La semaine dernière, c'était lui qui avait pris la décision de transporter de la neige par hélicoptère à Luchon-Sperbagnères. "Ma décision a été fondée sur la préservation de l'emploi", s'était-il justifié quelques heures plus tôt. La Haute-Garonne gère en effet trois stations de moyenne montagne en difficulté.
Si les restaurants, l'hôtellerie, les moniteurs de ski de Luchon-Superbagnères "avaient passé quinze jours sans avoir d'école de ski pour les enfants, ça aurait été dramatique, on allait perdre certainement plus de 200 emplois", alors que la station a déjà souffert du manque de neige à Noël, a fait valoir Georges Méric. L'opération a coûté entre 5 000 et 6 000 euros.
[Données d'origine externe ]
(** The outcome of [cxpr_value_binary_op] on operands that are not both numbers. *)
Definition other_operands (r : valop_result) (message : string) : M L W (option cxpr_value) :=
  match r with
  | Handled v => ret (Some v)
  | ValError code message => refuse code message
  | NotHandled => refuse CXPR_ERR_TYPE_MISMATCH message
  end.

Definition arithmetic_vop (op : cxpr_opcode) : option cxpr_valop :=
  match op with
  | CXPR_OP_ADD => Some CXPR_VALOP_ADD | CXPR_OP_SUB => Some CXPR_VALOP_SUB
  | CXPR_OP_MUL => Some CXPR_VALOP_MUL | CXPR_OP_DIV => Some CXPR_VALOP_DIV
  | _ => None
  end.

Definition arithmetic_instr (op : cxpr_opcode) (a b : cxpr_value) : M L W (option cxpr_value) :=
  let message := "Arithmetic requires double operands"%string in
  match a, b with
  | VNum x, VNum y =>
      match op with
      | CXPR_OP_ADD => ret (Some (VNum (fadd x y)))
      | CXPR_OP_SUB => ret (Some (VNum (fsub x y)))
      | CXPR_OP_MUL => ret (Some (VNum (fmul x y)))
      | CXPR_OP_DIV =>
          if feqb y fzero then refuse CXPR_ERR_DIVISION_BY_ZERO "Division by zero"
          else ret (Some (VNum (fdiv x y)))
      | CXPR_OP_MOD =>
          if feqb y fzero then refuse CXPR_ERR_DIVISION_BY_ZERO "Modulo by zero"
          else ret (Some (VNum (fmod x y)))
      | _ => ret (Some (VNum (fpow x y)))
      end
  | _, _ =>
      match arithmetic_vop op with
      | Some vop => let! r := lift (cxpr_value_binary_op vop a b) in other_operands r message
      | None => refuse CXPR_ERR_TYPE_MISMATCH message
      end
  end.

Definition equality_instr (equal : bool) (a b : cxpr_value) : M L W (option cxpr_value) :=
  let truth (same : bool) := ret (Some (VBool (if equal then same else negb same))) in
  match a, b with
  | VNum x, VNum y => truth (feqb x y)
  | VBool x, VBool y => truth (Bool.eqb x y)
  | VString x, VString y => truth (String.eqb x y)
  | VNull, VNull => truth true
  | VTimestamp x, VTimestamp y | VDuration x, VDuration y | VInt64 x, VInt64 y => truth (x =? y)%Z
  | _, _ => refuse CXPR_ERR_TYPE_MISMATCH "Equality requires matching scalar operands"
  end.

Definition comparison_vop (op : cxpr_opcode) : cxpr_valop :=
  match op with
  | CXPR_OP_CMP_LT => CXPR_VALOP_LT | CXPR_OP_CMP_LTE => CXPR_VALOP_LTE
  | CXPR_OP_CMP_GT => CXPR_VALOP_GT | _ => CXPR_VALOP_GTE
  end.

Definition comparison_instr (op : cxpr_opcode) (a b : cxpr_value) : M L W (option cxpr_value) :=
  match a, b with
  | VNum x, VNum y =>
      ret (Some (VBool (match op with
                        | CXPR_OP_CMP_LT => fltb x y | CXPR_OP_CMP_LTE => fleb x y
                        | CXPR_OP_CMP_GT => fgtb x y | _ => fgeb x y
                        end)))
  | _, _ =>
      let! r := lift (cxpr_value_binary_op (comparison_vop op) a b) in
      other_operands r "Comparison requires double operands"
  end.

(** The instructions on two operands. *)
Definition binary_instr (op : cxpr_opcode) : option (cxpr_value → cxpr_value → M L W (option cxpr_value)) :=
  match op with
  | CXPR_OP_ADD | CXPR_OP_SUB | CXPR_OP_MUL | CXPR_OP_DIV | CXPR_OP_MOD | CXPR_OP_POW =>
      Some (arithmetic_instr op)
  | CXPR_OP_CMP_EQ => Some (equality_instr true)
  | CXPR_OP_CMP_NEQ => Some (equality_instr false)
  | CXPR_OP_CMP_LT | CXPR_OP_CMP_LTE | CXPR_OP_CMP_GT | CXPR_OP_CMP_GTE => Some (comparison_instr op)
  | _ => None
  end.

(** The intrinsics on one number. *)
Definition numeric_intrinsic (op : cxpr_opcode) : option (float64 → float64) :=
  match op with
  | CXPR_OP_NEG => Some fneg
  | CXPR_OP_SIGN => Some (λ x, of_Z (Z.b2z (fgtb x fzero) - Z.b2z (fltb x fzero)))
  | CXPR_OP_SQRT => Some fsqrt
  | CXPR_OP_ABS => Some fabs
  | CXPR_OP_FLOOR => Some ffloor
  | CXPR_OP_CEIL => Some fceil
  | CXPR_OP_ROUND => Some fround
  | _ => None
  end.

(** ** Instructions *)

Section run.
Context (fuel : nat) (code : list ir_instr) (locals : list float64).

Definition next (m : machine) : machine := at_ip (S (mc_ip m)) m.

(** Push what the instruction computed, or return with its error. *)
Definition push_result (v : option cxpr_value) (m : machine) : M L W transition :=
  match v with
  | Some v => cxpr_ir_stack_push v m
  | None => ret (inr (VNum fnan))
  end.

(** Push a value unless there is an error. *)
Definition push_checked (load : M L W cxpr_value) (m : machine) : M L W transition :=
  let! v := load in go_on (cxpr_ir_stack_push v m).
Definition push_checked_squared (load : M L W cxpr_value) (m : machine) : M L W transition :=
  let! v := load in go_on (cxpr_ir_push_squared v m).

(** A load at the lookback offset. *)
Definition resolved (v : M L W (option cxpr_value)) (k : cxpr_value → M L W transition) : M L W transition :=
  let! v := v in
  match v with
  | Some v => k v
  | None => go_on (fail CXPR_ERR_SYNTAX "Lookback resolver failed")
  end.

(** A load by the loader, or through lookback inside of an index. *)
Definition load_or_resolve (i : ir_instr) (m : machine) (load : M L W cxpr_value)
    (push_ : cxpr_value → machine → M L W transition) : M L W transition :=
  if 0 <? mc_lookback_depth m
  then resolved (cxpr_ir_resolve_lookback_instr i (mc_lookback_offset m)) (λ v, go_on (push_ v m))
  else let! v := load in go_on (push_ v m).

(** Variables: the error record is not looked at. *)
Definition step_load_var (i : ir_instr) (m : machine)
    (push_ : cxpr_value → machine → M L W transition) : M L W transition :=
  let name := opt_text (ii_name i) in
  if 0 <? mc_lookback_depth m
  then resolved (cxpr_ir_resolve_lookback_instr i (mc_lookback_offset m)) (λ v, push_ v m)
  else
    let! v := cxpr_ir_load_variable_typed name in
    match v with
    | Some v => push_ v m
    | None => return_ (cxpr_ir_make_not_found (cxpr_ir_unknown_identifier_message name))
    end.

Definition step_load_param (i : ir_instr) (m : machine) : M L W transition :=
  let name := opt_text (ii_name i) in
  let! ctx := get_ctx in
  match ctx_param_bool ctx name with
  | Some b => cxpr_ir_stack_push (VBool b) m
  | None =>
      match ctx_param_string ctx name with
      | Some s => cxpr_ir_stack_push (VString s) m
      | None =>
          let! v := cached_scalar true name in
          match v with
          | Some v => cxpr_ir_stack_push v m
          | None => return_ (cxpr_ir_make_not_found (cxpr_ir_unknown_param_message name))
          end
      end
  end.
"A situation exceptionnelle, solution exceptionnelle !", a-t-il encore argué, évoquant 25 millions d'euros d'investissements sur cinq ans pour reconvertir les trois stations en tourisme "quatre saisons".
Avec le réchauffement climatique, l'exceptionnel risque de devenir la norme
Avant cela, la station de Montclar, située à 1 350 mètres d'altitude dans les Alpes, avait aussi transporté de la neige par hélicoptère. L'opération avait alors duré trois heures et nécessité 400 litres de gasoil.
Pour la climatologue Valérie Masson-Delmotte, ces cas illustrent "toute la complexité des enjeux pour gérer les risques, s'adapter à un climat qui va continuer à se réchauffer au cours des prochaines décennies, tout en réduisant les rejets de gaz à effet de serre pour limiter l'ampleur du réchauffement par la suite..."
Avec le changement climatique, l'exceptionnel risque de devenir la norme. Le manque d'enneigement se fait déjà sentir en France métropolitaine à moyenne altitude, entre 1 200 et 2 000 mètres, selon Météo-France. Au-delà de 2 000 mètres, "on constate [...] un net raccourcissement de la durée durant laquelle la neige est présente".
Vers la disparition de la neige en moyenne montagne ?
Et d'ici 2050, le phénomène va encore s'accélérer. "Les projections indiquent une réduction de la durée d'enneigement de plusieurs semaines, en moyenne, et de l'épaisseur moyenne hivernale de 10 à 40%, en moyenne montagne", indique Météo-France. D'ici la fin du siècle, si les émissions de gaz à effet de serre ne sont pas réduites, le manteau neigeux sera "régulièrement inexistant en moyenne montagne".
Le recours à la neige de culture ne suffira pas forcément à compenser la disparition de la neige naturelle et pose la question de la consommation en eau, qui deviendra aussi une denrée plus rare. "Pour la période 2030-2050 et pour un taux de couverture en neige de culture de 45%, le volume estimé est en moyenne de l'ordre de 40 millions de m3" par an, calcule Météo-France.
Il s'agit désormais de savoir comment sortir de ce cercle vicieux avant que les sports d'hiver disparaissent de la moyenne montagne.